I notice I have higher expectations and better explanations for myself; I have more clarity about why exactly I am in the room and what I need to achieve. And yet, I still have my heart in my throat as I finish every talk. Between my last sentence and the next heartbeat, I stand there - for a split second, for an eternity - wondering, “Did that matter? Have I helped?” Goodness I hope so. On that stage and in this email too. Because I’ve been traveling, I’m so tired. And I’ve been much more offline this week than usual, and honestly, the in-flight wifi is utterly sapping my will to live.
But I know why I’m here and what I need to do. This was Week 39 and I hope this helps.
What’s happening now
- First, crucially, great news. Last week, I wrote about MIT being the first university to decline the compact for higher ed. Since Wednesday, four more have now joined them! Brown, USC, Penn, and now UVA have all chosen to reject the promise of preferential funding in exchange for academic freedom. This is thanks in no small part to the forceful advocacy of organized faculty, students, and academic communities. I see you, and I’m grateful for you. This is by no means the end of the story, but I cherish every ounce of institutional courage we are able to summon. What’s more, it both shows others what is possible while offering them a little bit of cover. Solidarity is strength, and we are going to need it. While I was waiting to board my flight, I saw news that three additional universities were added to a meeting this afternoon. Eyes on ASU, Kansas, and Wash U now.
- Continuing that theme. I’ve written before about how states are banding together to make vaccine recommendations. Those efforts are now expanding. This week, fifteen governors have launched the Governors Public Health Alliance to strengthen their emergency preparedness and bolster their ability to rapidly and reliably respond to emerging health threats. We are lucky to have a deep pool of public health expertise we can tap. The challenge is coordination and amplification, and that’s what I understand these new efforts to be. I’ll be raptly waiting for more governors to join and more details about the work itself.
- On a more challenging note, an update on the CDC. I caught the round of RIFs that happened late last Friday just in time to include them in the newsletter. TL;DR more than a thousand CDC employees received emails terminating their employment, and the damage to some key teams and services was devastating. You may have seen the update that some of those notifications were reversed the next day and something like half the employees have been reinstated to their positions. Thanks to a court order blocking new RIFs during the shutdown, others have been placed on administrative leave. This is all better than alternative possibilities, but it’s still very ugly. All told, something between one quarter and one third of CDC employees have been removed from work, according to their union. And experts warn us to keep bracing for more.

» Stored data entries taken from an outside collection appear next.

Local Open Scope Z_scope.
Local Open Scope go_scope.

Record ExposureOptions := { eo_HostRoot : string; eo_MaxPorts : Z }.

Record PortService := {
  sv_Proto : string; sv_Port : Z; sv_Process : string; sv_PID : Z; sv_Exe : string; sv_Cmdline : string }.

Record HostExposure := {
  he_CollectedAt : time; he_ListeningPorts : list Z; he_ExposedPorts : list Z; he_HighRiskPorts : list Z;
  he_ServiceHints : list string; he_PortServices : list PortService; he_ListeningTCP : Z; he_ListeningUDP : Z;
  he_HasExposedPorts : bool; he_SurfaceScore : Z }.

Record procPort := { pp_Port : Z; pp_Proto : string; pp_IsLoopback : bool; pp_Inode : Z }.
Record procInfo := { pr_PID : Z; pr_Process : string; pr_Exe : string; pr_Cmdline : string }.

(** The host: files that can be opened, whether a path is a directory, the entries of
    a directory and whether they are directories, and the targets of links. *)
Record view := {
  v_file : string → option string; v_isdir : string → bool;
  v_dir : string → option (list (string * bool)); v_link : string → option string }.

(** ** Tables of known ports and names *)

Definition highRiskPorts : gset Z := list_to_set [22; 80; 443; 445; 3389; 5432; 3306; 6379; 9200; 5601; 6443; 2375; 2376].

Definition genericServerKeywords : list string :=
  ["server"; "daemon"; "proxy"; "http"; "nginx"; "apache"; "httpd"; "caddy"; "traefik";
   "haproxy"; "openssh"; "sshd"; "samba"; "xrdp"; "mysql"; "mariadb"; "postgres";
   "redis"; "mongodb"; "elastic"; "kibana"; "docker"; "containerd"; "kube"]%string.

Definition web_servers : list string := ["nginx"; "apache"; "httpd"; "caddy"; "traefik"; "haproxy"]%string.
Definition packageKeywordsByPort : gmap Z (list string) := list_to_map
  [(22, ["ssh"; "openssh"]); (53, ["bind"; "dns"; "dnsmasq"; "unbound"]); (80, web_servers); (443, web_servers);
   (445, ["samba"; "smb"]); (3389, ["xrdp"; "rdp"]); (3306, ["mysql"; "mariadb"]); (5432, ["postgres"]); (6379, ["redis"]);
   (9200, ["elasticsearch"; "opensearch"]); (5601, ["kibana"]); (2375, ["docker"]); (2376, ["docker"]); (6443, ["kube"; "kubernetes"])]%string.

(** ** Text *)

Definition containsAny (s : string) (patterns : list string) : bool := existsb (Contains s) patterns.

Definition normalizeText (s : string) (max : Z) : string :=
  let s := TrimSpace s in
  if (0 <? max) && (max <? strlen s) then str_take (Z.to_nat max) s else s.

Definition firstToken (s : string) : string :=
  let s := TrimSpace s in
  if is_empty s then "" else default EmptyString (head (Fields s)).

Definition TrimSuffix (s p : string) : string :=
  if HasSuffix s p then str_take (String.length s - String.length p) s else s.

(** The first candidate that names something. *)
Fixpoint service_of (candidates : list string) : string :=
  match candidates with
  | [] => ""
  | c :: candidates =>
    let c := TrimSuffix (norm c) ".bin" in
    if is_empty c || str_eqb c "-" || str_eqb c "." then service_of candidates else normalizeText c 64
  end.
Definition normalizeServiceName (process exe cmdline : string) : string :=
  service_of [process; Base exe; Base (firstToken cmdline)].

(** The number [strconv.ParseUint] returns with or without an error: 0 for a text
    that is not a number, the greatest value for one that is too large. *)
Fixpoint uint_value (acc : Z) (l : list ascii) : Z :=
  match l with
  | [] => acc
  | a :: l =>
    if negb (is_digit a) then 0 else
    let n := 10 * acc + Z.of_N (code a - 48) in
    if max_uint64 <? n then max_uint64 else uint_value n l
  end.

Definition splitAddr (v : string) : option (string * Z) :=
  i ← last_index_byte ":"%char (to_chars v);
  if (i =? 0)%nat || (String.length v <=? S i)%nat then None else
  let ipHex := TrimSpace (str_take i v) in
  let portHex := TrimSpace (str_drop (S i) v) in
  p ← ParseInt32 (parse_hex 0) portHex;
  Some (ipHex, p).

Definition isIPv4LoopbackHex (ipHex : string) : bool :=
  match hexIPv4LE ipHex with Some v => IsLoopback (IP 32 v) | None => false end.
Definition isIPv6LoopbackHex (ipHex : string) : bool :=
  if negb (strlen ipHex =? 32) then false else
  match hex_bytes (to_chars ipHex) with
  | Some bs => IsLoopback (norm_v6 (fold_left (λ v b, v * 256 + b) (swap_words bs) 0))
  | None => false
  end.

(** ** The socket tables *)

(** One row after the header. *)
Definition socket_row (tcp ipv6 : bool) (line : string) : option procPort :=
  let fields := Fields line in
  if (length fields <? 10)%nat then None else
  let st := TrimSpace (field fields 3) in
  if (if tcp then negb (str_eqb st "0A") else negb (str_eqb st "07") && negb (str_eqb st "0A")) then None else
  '(ipHex, port) ← splitAddr (field fields 1);
  if (port <=? 0) || (65535 <? port) then None else
  Some {| pp_Port := port; pp_Proto := if tcp then "tcp" else "udp";
          pp_IsLoopback := if ipv6 then isIPv6LoopbackHex ipHex else isIPv4LoopbackHex ipHex;
          pp_Inode := uint_value 0 (to_chars (TrimSpace (field fields 9))) |}.

(** The rows of a table: the header is the first line that is not blank.  A line that
    is too long ends the table with an error, the rows before it being returned. *)
Definition table_rows (tcp ipv6 : bool) (text : string) : list procPort :=
  omap (socket_row tcp ipv6) (drop 1 (List.filter (negb ∘ is_empty) (map TrimSpace (scan_lines MaxScanTokenSize text).1))).
Definition readProcPorts (v : view) (path : string) (tcp ipv6 : bool) : list procPort * bool :=
  match v_file v path with
  | None => ([], false)
  | Some text => (table_rows tcp ipv6 text, (scan_lines MaxScanTokenSize text).2)
  end.

(** ** The processes behind the sockets *)

Definition parseSocketInode (link : string) : option Z :=
  let s := TrimSpace link in
  if negb (HasPrefix s "socket:[") || negb (HasSuffix s "]") then None else
  let n := TrimSuffix (TrimPrefix s "socket:[") "]" in
  v ← ParseUint10 (TrimSpace n); if v =? 0 then None else Some v.

Definition readFirstLine (v : view) (path : string) : string :=
  match v_file v path with
  | None => ""
  | Some b => let s := TrimSpace b in default s (before_byte s newline)
  end.
Definition nul_to_space (a : ascii) : ascii := if N.eqb (code a) 0 then " "%char else a.
Definition readCmdline (v : view) (path : string) : string :=
  match v_file v path with None => "" | Some b => TrimSpace (of_chars (map nul_to_space (to_chars b))) end.
Definition readLinkTrim (v : view) (path : string) : string := match v_link v path with Some s => TrimSpace s | None => "" end.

- So many of the updates I’m sharing these days are court orders and judicial decisions, so I’m also reading up on the fact that the judiciary runs out of funding come Monday. When our courts start reducing services, sending staff home, and not paying those who are required to keep showing up… what will that mean for this essential branch of the government? One fear is of justice delayed. Another is staff shortages. The electronic case management system will continue to operate, though no one will be answering the public telephone. The jury program will continue to run, though some juror payments may be delayed. Similarly, the Supreme Court will continue to hear cases, though the building will be closed to the public. Some courts are maintaining operations with reduced (and unpaid) staff. Others are moving to limited work weeks. I particularly want to understand what all this means for public defenders, whose job security has been shredded even as their skills and services are more necessary than ever.
What’s next & what to do
The answer this week is extremely simple: the No Kings protests are tomorrow.

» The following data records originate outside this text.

(** The findings; an error when a request was not answered. *)
Definition scan_query (s : Sender.Sender) (d : scan_id) (o : OSVOptions) (pkgs : list PackageEntry) (input : scan_input) (doPkg : bool) (l : scan_log)
    : SM (scan_log * (string + list VulnerabilityFinding)) :=
  if negb doPkg then retM (skipped_stats l, inr []) else
  t <- now;;
  l <- enter_phase s d "querying_source" t l;;
  let '(findings, stats, err) := QueryOSV parse sha256_hex fmt_nano by_name (si_clock input) (si_osv input) pkgs o in
  match err with
  | Some e => retM (l, inl (osv_error_text e))
  | None => retM (query_stats stats l, inr findings)
  end.

Definition last_member (k : string) (kvs : list (string * json)) : option json := snd <$> last (List.filter (λ kv, str_eqb kv.1 k) kvs).
Definition parseStoredFindings (resp : string) : Z :=
  match parse resp with
  | Some (JObj kvs) => match last_member "stored_findings" kvs with Some ((JInt _ | JFrac _) as j) => float_int j | _ => 0 end
  | _ => 0
  end.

There are very good reasons some of us cannot or should not demonstrate. All the more reason for the rest of us to show up. You know the reasons. They echo through this update: because a public and principled stand encourages others to join it; because there’s safety in numbers, not to mention joy in community; because we need to coordinate and work in formation; because other essential guardrails are falling away as we speak.
So do it. Or do all the other work that needs doing. If you’re doing what you can, you’re doing enough.
As Mariame Kaba says, “I believe in strugglers and I believe in coworkers and I believe in solidarity. I believe we need more people all the time in all of our work, in all of our movements.”
It all matters. It all helps. Every part. Every step. Every time.